▸ **Task prompt**:
Only one span of the listing below should come back. It runs from the line with "EOF) = content r" through the line with "Theorem ReadUntil_unterminated (r", and each of its lines must be reproduced exactly.

==============================

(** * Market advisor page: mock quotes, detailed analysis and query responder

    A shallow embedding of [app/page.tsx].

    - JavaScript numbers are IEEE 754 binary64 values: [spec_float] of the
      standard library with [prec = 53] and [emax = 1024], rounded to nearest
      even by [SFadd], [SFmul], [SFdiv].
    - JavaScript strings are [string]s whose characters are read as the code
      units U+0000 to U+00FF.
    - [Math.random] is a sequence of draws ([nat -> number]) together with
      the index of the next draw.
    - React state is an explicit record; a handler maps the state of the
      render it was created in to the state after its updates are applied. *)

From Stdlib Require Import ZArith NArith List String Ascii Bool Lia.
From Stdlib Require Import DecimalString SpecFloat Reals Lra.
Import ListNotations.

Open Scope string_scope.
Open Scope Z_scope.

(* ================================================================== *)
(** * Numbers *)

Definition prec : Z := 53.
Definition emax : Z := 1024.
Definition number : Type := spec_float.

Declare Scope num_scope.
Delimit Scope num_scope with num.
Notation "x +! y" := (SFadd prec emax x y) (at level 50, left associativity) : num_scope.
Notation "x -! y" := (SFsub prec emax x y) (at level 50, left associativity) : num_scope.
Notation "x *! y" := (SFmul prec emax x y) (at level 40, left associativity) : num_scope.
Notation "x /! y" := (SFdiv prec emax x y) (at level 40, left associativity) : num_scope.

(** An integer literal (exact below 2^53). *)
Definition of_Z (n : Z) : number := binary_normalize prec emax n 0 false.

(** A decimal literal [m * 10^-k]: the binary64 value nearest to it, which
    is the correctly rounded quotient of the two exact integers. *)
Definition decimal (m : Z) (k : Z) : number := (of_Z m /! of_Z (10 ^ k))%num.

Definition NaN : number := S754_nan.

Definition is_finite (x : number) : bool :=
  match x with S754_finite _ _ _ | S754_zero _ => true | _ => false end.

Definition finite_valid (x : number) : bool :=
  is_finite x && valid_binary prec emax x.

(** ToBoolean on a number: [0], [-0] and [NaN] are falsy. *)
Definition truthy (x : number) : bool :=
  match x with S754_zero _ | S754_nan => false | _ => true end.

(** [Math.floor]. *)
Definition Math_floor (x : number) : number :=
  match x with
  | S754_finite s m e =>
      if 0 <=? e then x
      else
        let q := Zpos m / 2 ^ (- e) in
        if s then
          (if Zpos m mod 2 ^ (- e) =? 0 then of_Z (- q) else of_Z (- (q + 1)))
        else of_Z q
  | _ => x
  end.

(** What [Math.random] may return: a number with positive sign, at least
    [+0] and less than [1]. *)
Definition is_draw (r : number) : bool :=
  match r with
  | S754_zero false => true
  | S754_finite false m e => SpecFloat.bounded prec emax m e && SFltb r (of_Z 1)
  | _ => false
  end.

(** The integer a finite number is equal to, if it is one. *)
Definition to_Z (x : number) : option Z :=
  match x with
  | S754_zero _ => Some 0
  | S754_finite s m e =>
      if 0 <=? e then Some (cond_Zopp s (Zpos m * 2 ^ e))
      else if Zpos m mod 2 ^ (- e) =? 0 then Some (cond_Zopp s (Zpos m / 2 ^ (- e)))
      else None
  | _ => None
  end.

==============================

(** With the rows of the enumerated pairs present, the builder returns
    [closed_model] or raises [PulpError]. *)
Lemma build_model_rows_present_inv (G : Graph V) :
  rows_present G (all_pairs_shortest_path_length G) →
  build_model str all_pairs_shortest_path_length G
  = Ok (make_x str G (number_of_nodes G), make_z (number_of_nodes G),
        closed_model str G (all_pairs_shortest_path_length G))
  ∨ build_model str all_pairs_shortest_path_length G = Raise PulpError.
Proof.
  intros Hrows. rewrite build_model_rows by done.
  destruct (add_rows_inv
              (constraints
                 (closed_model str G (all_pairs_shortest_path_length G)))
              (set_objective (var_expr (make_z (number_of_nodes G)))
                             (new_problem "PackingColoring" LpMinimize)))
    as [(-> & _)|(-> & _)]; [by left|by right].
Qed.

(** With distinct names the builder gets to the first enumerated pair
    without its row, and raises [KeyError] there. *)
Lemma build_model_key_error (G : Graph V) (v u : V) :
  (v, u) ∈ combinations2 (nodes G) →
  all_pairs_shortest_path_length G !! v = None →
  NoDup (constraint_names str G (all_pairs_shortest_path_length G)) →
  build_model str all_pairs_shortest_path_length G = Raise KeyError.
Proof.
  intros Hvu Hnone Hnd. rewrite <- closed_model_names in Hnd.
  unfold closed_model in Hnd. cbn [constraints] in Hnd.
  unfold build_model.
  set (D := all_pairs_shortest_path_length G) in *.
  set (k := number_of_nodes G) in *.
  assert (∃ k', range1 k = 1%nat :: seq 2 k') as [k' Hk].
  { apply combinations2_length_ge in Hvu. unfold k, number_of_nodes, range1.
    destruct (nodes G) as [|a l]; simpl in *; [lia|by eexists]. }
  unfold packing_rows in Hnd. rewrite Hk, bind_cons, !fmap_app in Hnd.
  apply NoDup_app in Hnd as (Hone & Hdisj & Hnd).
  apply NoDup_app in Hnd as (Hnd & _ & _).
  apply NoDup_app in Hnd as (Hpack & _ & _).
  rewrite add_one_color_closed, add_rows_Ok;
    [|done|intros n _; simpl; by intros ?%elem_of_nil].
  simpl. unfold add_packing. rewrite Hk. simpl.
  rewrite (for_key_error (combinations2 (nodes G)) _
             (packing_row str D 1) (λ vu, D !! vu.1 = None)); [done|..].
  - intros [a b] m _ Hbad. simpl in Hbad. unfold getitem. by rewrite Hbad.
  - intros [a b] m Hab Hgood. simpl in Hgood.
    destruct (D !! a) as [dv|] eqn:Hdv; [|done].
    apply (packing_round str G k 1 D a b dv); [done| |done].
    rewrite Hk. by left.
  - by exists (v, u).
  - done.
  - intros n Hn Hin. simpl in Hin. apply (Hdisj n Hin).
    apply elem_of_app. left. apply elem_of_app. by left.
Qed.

==============================

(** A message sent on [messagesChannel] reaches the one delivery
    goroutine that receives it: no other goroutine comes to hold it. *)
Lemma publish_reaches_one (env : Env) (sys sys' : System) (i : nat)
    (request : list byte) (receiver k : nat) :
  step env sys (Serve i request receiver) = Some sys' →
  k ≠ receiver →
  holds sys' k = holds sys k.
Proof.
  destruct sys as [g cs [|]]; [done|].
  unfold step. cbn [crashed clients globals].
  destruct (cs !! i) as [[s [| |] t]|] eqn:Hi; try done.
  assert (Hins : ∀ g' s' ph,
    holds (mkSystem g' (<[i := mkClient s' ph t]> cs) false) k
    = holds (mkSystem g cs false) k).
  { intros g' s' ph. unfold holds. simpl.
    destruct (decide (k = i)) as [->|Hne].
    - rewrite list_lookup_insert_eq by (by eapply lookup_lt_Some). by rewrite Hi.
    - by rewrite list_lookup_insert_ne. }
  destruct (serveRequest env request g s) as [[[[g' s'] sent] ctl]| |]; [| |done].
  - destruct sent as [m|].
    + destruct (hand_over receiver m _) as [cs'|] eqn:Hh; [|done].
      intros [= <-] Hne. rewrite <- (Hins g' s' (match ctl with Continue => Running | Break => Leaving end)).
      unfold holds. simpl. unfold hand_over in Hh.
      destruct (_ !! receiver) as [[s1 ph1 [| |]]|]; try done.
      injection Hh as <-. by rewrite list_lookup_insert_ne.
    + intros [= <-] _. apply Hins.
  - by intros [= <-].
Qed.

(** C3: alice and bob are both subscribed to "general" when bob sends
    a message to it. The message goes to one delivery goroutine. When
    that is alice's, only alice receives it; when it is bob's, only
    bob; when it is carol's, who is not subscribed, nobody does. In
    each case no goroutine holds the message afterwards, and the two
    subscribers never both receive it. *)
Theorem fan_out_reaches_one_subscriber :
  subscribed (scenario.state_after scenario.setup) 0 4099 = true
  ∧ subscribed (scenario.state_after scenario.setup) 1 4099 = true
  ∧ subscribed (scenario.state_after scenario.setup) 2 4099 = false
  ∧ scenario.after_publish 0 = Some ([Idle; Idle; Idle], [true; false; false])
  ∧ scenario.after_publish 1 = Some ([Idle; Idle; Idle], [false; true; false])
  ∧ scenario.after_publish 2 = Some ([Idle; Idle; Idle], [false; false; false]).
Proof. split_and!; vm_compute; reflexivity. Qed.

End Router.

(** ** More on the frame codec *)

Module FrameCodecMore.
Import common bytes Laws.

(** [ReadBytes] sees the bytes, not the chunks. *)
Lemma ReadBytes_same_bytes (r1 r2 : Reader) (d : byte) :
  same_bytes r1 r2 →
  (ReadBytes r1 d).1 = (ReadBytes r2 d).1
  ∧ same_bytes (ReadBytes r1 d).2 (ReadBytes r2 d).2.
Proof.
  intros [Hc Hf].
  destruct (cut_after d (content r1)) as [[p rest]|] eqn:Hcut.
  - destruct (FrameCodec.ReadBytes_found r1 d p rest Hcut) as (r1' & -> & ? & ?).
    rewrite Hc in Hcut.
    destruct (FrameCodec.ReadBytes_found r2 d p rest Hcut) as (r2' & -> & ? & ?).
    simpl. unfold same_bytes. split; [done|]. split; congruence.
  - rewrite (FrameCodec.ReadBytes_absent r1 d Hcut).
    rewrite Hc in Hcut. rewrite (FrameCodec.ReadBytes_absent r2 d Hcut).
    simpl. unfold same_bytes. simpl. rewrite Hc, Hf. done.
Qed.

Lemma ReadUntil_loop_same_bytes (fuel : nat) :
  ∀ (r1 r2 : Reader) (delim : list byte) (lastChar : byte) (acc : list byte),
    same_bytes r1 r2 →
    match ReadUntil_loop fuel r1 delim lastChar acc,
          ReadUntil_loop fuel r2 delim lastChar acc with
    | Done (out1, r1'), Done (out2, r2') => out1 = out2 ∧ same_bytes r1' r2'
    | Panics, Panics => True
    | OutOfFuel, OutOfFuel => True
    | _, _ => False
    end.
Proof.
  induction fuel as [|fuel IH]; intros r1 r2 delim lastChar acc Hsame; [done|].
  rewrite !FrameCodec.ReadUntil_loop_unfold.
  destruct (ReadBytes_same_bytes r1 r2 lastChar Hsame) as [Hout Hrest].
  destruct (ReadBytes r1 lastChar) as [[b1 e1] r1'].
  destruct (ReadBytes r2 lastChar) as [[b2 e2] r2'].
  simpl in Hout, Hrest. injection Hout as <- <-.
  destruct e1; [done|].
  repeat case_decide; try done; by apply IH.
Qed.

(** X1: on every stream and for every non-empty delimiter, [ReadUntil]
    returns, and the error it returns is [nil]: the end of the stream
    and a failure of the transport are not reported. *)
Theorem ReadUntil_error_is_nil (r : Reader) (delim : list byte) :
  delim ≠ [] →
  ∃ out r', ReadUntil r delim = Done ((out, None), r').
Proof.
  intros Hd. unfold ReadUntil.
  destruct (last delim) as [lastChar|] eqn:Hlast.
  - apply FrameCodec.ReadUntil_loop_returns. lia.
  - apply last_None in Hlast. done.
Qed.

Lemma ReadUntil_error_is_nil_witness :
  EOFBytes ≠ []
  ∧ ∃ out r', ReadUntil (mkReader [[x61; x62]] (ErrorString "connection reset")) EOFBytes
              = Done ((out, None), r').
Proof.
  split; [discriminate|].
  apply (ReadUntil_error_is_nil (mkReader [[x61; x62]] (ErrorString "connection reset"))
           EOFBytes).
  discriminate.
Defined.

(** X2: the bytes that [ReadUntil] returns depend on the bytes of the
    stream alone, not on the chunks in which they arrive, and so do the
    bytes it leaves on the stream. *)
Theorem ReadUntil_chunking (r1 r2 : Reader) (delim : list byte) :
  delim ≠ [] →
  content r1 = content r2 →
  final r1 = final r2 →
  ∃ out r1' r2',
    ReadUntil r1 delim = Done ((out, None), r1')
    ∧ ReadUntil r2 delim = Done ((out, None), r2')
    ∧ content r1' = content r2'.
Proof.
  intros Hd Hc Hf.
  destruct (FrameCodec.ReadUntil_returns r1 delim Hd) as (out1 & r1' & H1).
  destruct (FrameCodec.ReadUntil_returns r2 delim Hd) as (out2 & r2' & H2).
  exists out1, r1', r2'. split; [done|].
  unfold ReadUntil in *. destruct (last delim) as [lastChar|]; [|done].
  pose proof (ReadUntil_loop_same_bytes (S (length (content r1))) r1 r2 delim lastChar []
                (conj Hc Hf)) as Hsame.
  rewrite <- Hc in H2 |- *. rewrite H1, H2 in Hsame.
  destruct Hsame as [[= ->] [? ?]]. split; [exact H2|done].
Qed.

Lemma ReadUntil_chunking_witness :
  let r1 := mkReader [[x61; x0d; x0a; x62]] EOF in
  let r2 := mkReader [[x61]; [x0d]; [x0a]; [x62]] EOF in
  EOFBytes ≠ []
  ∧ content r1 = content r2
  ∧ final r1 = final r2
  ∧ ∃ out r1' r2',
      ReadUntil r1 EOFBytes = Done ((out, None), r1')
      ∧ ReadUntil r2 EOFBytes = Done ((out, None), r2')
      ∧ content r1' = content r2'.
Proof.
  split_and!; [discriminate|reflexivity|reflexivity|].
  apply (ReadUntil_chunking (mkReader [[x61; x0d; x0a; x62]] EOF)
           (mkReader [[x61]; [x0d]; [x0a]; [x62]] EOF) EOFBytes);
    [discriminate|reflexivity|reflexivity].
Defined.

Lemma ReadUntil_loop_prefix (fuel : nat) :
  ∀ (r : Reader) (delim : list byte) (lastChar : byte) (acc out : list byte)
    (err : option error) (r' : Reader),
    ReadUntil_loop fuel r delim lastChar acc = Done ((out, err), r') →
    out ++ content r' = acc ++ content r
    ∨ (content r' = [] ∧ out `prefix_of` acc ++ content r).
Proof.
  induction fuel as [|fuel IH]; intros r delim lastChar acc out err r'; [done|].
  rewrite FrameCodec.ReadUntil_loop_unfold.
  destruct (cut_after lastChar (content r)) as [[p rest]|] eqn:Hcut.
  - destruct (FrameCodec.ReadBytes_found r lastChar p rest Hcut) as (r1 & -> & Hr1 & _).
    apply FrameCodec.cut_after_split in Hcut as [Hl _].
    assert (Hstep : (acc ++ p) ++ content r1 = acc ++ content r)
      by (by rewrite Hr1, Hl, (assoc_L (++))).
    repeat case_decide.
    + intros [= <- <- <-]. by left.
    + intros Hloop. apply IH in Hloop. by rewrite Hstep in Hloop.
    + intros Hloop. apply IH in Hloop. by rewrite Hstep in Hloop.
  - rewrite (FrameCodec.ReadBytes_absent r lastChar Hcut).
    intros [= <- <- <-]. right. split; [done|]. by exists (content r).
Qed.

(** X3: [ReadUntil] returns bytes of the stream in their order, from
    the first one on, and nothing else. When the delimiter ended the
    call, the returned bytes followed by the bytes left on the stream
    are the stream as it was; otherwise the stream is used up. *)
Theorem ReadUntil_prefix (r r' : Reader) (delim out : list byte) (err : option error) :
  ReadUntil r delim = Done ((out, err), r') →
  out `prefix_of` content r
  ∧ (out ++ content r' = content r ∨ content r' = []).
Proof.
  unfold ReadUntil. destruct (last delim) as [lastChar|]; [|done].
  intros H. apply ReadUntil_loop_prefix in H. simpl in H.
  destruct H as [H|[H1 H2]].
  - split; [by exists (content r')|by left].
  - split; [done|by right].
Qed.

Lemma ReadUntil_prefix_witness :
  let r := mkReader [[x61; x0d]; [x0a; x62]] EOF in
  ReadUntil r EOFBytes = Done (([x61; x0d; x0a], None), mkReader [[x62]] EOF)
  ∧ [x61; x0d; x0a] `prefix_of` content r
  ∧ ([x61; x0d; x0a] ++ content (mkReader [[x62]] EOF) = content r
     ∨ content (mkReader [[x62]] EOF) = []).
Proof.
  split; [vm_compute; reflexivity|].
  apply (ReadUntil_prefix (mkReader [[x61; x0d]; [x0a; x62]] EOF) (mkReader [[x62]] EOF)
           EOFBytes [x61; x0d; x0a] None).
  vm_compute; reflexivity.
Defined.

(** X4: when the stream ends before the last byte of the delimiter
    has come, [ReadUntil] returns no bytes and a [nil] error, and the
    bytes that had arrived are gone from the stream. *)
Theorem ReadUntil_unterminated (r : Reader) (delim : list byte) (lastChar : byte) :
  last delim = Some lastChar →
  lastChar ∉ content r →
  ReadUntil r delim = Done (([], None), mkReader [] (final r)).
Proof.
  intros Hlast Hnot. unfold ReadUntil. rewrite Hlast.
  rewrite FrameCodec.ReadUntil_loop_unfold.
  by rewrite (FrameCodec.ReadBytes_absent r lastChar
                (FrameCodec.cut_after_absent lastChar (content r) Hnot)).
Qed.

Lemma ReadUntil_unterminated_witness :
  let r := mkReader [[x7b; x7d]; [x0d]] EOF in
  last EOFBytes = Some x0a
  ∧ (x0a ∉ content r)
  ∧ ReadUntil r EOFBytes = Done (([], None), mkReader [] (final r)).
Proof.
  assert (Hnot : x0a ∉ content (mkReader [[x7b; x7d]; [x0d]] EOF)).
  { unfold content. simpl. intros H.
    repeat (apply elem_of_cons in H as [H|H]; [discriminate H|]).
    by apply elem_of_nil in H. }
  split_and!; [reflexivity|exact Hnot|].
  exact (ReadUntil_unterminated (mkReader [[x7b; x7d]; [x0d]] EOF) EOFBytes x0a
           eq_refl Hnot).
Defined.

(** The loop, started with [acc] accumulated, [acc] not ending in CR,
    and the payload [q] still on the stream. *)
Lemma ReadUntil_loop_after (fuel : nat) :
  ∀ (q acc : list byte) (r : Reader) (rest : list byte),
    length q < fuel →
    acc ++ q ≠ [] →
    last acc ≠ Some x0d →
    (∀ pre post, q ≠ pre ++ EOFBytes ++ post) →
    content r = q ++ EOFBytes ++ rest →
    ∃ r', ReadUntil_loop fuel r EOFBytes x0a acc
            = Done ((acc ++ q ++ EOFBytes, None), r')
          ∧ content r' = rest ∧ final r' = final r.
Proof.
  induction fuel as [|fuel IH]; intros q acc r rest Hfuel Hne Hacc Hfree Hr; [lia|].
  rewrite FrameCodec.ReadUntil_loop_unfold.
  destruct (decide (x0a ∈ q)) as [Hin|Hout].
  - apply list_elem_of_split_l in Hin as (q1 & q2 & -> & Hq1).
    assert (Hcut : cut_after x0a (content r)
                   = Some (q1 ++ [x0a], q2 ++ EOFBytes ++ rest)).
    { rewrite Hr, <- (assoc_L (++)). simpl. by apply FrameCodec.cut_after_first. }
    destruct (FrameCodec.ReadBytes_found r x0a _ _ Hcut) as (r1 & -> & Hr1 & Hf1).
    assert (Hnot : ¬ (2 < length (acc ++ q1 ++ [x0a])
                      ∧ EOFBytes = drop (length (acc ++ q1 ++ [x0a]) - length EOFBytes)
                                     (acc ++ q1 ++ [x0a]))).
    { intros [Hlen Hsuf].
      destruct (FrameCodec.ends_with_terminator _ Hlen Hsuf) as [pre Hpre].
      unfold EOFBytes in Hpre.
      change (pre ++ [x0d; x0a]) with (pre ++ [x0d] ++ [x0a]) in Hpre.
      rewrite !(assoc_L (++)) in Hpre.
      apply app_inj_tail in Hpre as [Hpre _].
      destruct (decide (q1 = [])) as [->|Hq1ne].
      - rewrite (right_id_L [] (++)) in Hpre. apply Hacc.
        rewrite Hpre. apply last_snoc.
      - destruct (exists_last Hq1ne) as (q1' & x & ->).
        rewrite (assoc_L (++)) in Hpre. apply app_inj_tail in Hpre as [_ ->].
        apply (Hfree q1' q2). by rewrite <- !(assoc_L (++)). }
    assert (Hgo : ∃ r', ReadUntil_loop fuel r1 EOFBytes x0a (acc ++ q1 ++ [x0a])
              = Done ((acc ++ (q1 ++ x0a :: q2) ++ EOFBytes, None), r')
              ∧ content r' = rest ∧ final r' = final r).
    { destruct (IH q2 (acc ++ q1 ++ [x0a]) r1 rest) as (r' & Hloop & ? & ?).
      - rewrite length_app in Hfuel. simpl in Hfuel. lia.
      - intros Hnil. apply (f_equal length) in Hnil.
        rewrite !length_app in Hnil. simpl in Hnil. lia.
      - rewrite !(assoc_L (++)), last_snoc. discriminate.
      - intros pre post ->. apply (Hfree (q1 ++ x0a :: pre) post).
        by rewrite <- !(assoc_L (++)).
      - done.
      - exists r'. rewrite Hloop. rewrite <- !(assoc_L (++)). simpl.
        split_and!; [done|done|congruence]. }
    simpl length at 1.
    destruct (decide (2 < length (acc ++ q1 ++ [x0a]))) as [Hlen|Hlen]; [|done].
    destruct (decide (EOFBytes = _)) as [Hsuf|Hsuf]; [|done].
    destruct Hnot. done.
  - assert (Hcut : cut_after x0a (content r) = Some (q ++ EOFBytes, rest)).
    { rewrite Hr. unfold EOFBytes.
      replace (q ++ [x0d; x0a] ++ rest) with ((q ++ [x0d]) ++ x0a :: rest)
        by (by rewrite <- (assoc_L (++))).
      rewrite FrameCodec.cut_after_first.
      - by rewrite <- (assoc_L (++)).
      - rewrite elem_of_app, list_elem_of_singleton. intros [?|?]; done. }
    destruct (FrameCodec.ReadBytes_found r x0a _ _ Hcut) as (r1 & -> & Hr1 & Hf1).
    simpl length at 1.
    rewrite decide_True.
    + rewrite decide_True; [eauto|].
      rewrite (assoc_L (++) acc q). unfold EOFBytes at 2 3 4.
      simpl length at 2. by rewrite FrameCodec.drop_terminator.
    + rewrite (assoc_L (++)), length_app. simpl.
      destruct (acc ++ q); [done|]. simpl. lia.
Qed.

==============================

▸ **Solution for this task**:
  ∧ ([x61; x0d; x0a] ++ content (mkReader [[x62]] EOF) = content r
     ∨ content (mkReader [[x62]] EOF) = []).
Proof.
  split; [vm_compute; reflexivity|].
  apply (ReadUntil_prefix (mkReader [[x61; x0d]; [x0a; x62]] EOF) (mkReader [[x62]] EOF)
           EOFBytes [x61; x0d; x0a] None).
  vm_compute; reflexivity.
Defined.

(** X4: when the stream ends before the last byte of the delimiter
    has come, [ReadUntil] returns no bytes and a [nil] error, and the
    bytes that had arrived are gone from the stream. *)
Theorem ReadUntil_unterminated (r : Reader) (delim : list byte) (lastChar : byte) :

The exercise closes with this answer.